Pour accélérer la manufacturing de sa famille de petits porteurs, Boeing se prépare à installer une quatrième ligne de manufacturing de 737 en 2026 dans son usine de gros-porteurs d’Everett afin de fournir une capacité supplémentaire. La ligne est prête et l’entreprise a commencé à embaucher des mécaniciens pour la nouvelle opération, a déclaré Ringgold.
La nouvelle chaîne d’assemblage construira toute la famille 737 Max, à l’exception du plus petit modèle. Contrairement aux informations annoncées, Boeing prévoit d’y construire une variété de modèles 737, et pas seulement le Max 10, qui est encore en cours de certification par la FAA, a déclaré Ringgold.
L’augmentation constante de la manufacturing du 737 est essentielle pour permettre à Boeing de retrouver une meilleure santé financière après six années de pertes. Mais suite à une série de crises et de révélations dommageables de lanceurs d’alerte, l’entreprise essaie d’éviter de trop stresser ses salariés ou ses fournisseurs.

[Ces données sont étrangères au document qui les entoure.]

(* ===== verification/StorageError.v ===== *)
(** Storage errors: [include/corpcron/common/storage_error.hpp],
    [src/common/storage_error.cpp], and the two error classifiers
    [classify_sql_error] (src/mysql/mysql_client.cpp) and
    [classify_redis_error] (src/redis/redis_client.cpp). *)
From S2P Require Import Prelude.

Inductive StorageErrorKind :=
  | EK_None | EK_Connection | EK_Timeout | EK_Authentication | EK_DuplicateKey
  | EK_NotFound | EK_Query | EK_Protocol | EK_Unknown.

#[global] Instance StorageErrorKind_eq_dec : EqDecision StorageErrorKind.
Proof. solve_decision. Defined.

Record StorageError := mkStorageError {
  err_kind : StorageErrorKind;
  err_code : Z;
  err_message : string
}.

Definition no_error : StorageError := mkStorageError EK_None 0 EmptyString.

Definition storage_ok (e : StorageError) : bool := bool_decide (err_kind e = EK_None).

Definition storageErrorKindName (kind : StorageErrorKind) : string :=
  match kind with
  | EK_None => "none"
  | EK_Connection => "connection"
  | EK_Timeout => "timeout"
  | EK_Authentication => "authentication"
  | EK_DuplicateKey => "duplicate_key"
  | EK_NotFound => "not_found"
  | EK_Query => "query"
  | EK_Protocol => "protocol"
  | EK_Unknown => "unknown"
  end.

(** [std::tolower] in the C locale. *)
Definition tolower (c : ascii) : ascii :=
  let n := Z_of_byte c in
  if (65 <=? n) && (n <=? 90) then byte_of_Z (n + 32) else c.

Fixpoint str_map (f : ascii -> ascii) (s : string) : string :=
  match s with
  | EmptyString => EmptyString
  | String c s' => String (f c) (str_map f s')
  end.

(** [s.rfind(p, 0) == 0] and [s.find(p) != npos]. *)
Fixpoint starts_with (p s : string) : bool :=
  match p, s with
  | EmptyString, _ => true
  | String a p', String b s' => Ascii.eqb a b && starts_with p' s'
  | String _ _, EmptyString => false
  end.

Fixpoint contains (p s : string) : bool :=
  starts_with p s ||
  match s with
  | EmptyString => false
  | String _ s' => contains p s'
  end.

(** What the client reads of a [sql::SQLException]. *)
Record SQLException := mkSQLException {
  ex_code : Z;
  ex_state : string;
  ex_what : string
}.

Definition classify_sql_error (e : SQLException) : StorageErrorKind :=
  let code := ex_code e in
  let state := ex_state e in
  if (code =? 1045) || String.eqb state "28000" then EK_Authentication
  else if (code =? 1062) || String.eqb state "23000" then EK_DuplicateKey
  else if (code =? 2002) || (code =? 2003) || (code =? 2006) || (code =? 2013)
          || starts_with "08" state then EK_Connection
  else
    let message := str_map tolower (ex_what e) in
    if contains "timeout" message || contains "timed out" message then EK_Timeout
    else EK_Query.

(** hiredis error numbers. *)
Definition REDIS_ERR_IO : Z := 1.
Definition REDIS_ERR_OTHER : Z := 2.
Definition REDIS_ERR_EOF : Z := 3.
Definition REDIS_ERR_PROTOCOL : Z := 4.
Definition REDIS_ERR_OOM : Z := 5.

Definition classify_redis_error (err : Z) (errstr : option string) : StorageErrorKind :=
  let message := str_map tolower (default EmptyString errstr) in
  if contains "timed out" message || contains "timeout" message then EK_Timeout
  else if (err =? REDIS_ERR_IO) || (err =? REDIS_ERR_EOF) then EK_Connection
  else if err =? REDIS_ERR_PROTOCOL then EK_Protocol
  else if err =? REDIS_ERR_OOM then EK_Unknown
  else EK_Unknown.

(** A recorded failure is never mistaken for success: neither classifier
    answers [None]. *)
Lemma classify_sql_error_not_none e : classify_sql_error e <> EK_None.
Proof. unfold classify_sql_error. split_ifs; done. Qed.

Lemma classify_redis_error_not_none err errstr : classify_redis_error err errstr <> EK_None.
Proof. unfold classify_redis_error. split_ifs; done. Qed.

Lemma storageErrorKindName_inj : Inj (=) (=) storageErrorKindName.
Proof. intros [] []; simpl; congruence. Qed.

L’élimination des problèmes culturels profondément enracinés et le rétablissement de la confiance restent un travail en cours. “Nous avons travaillé sur la tradition, mais ce n’est pas parfait et notre travail n’est pas terminé”, a déclaré Ringgold. “Et cela ne se fera jamais.”
Les séances de participation des employés étaient un élément essentiel de la vie de l’usine à l’époque où l’usine de Renton était considérée comme un modèle d’innovation. Les réunions ont été relancées l’année dernière à la demande des ouvriers de longue date de l’usine lors des démissions de qualité que le fabricant a organisées alors qu’il faisait face à une nouvelle crise.
Plus de 100 000 travailleurs ont été invités à identifier les pannes et à suggérer des améliorations après que la quasi-catastrophe de l’Alaska de l’année dernière ait déclenché des enquêtes sur les contrôles de qualité de Boeing, amené une nuée d’inspecteurs fédéraux dans l’usine et contribué à une crise financière.
Les classes précédentes, qui ont échoué il y a dix ans, se sont déroulées dans des salles de conférence en dehors des heures normales de travail.
Désormais, le travail s’arrête une seconde fois à l’usine en milieu d’après-midi pour permettre aux équipes de s’exprimer. Jusqu’à présent, les techniciens ont répondu à plus de 1 000 plaintes et ideas formulées par les employés by way of des cartes dites Kaizen, un clin d’œil au idea japonais d’amélioration proceed par petites étapes.
Fermer l’usine pour les réunions hebdomadaires “est la meilleure selected que nous ayons jamais faite”, a déclaré Angi Lancaster, directrice principale des opérations de fabrication du 737, “automobile cela montre à tout le monde que nous souhaitons sérieusement améliorer nos activités”.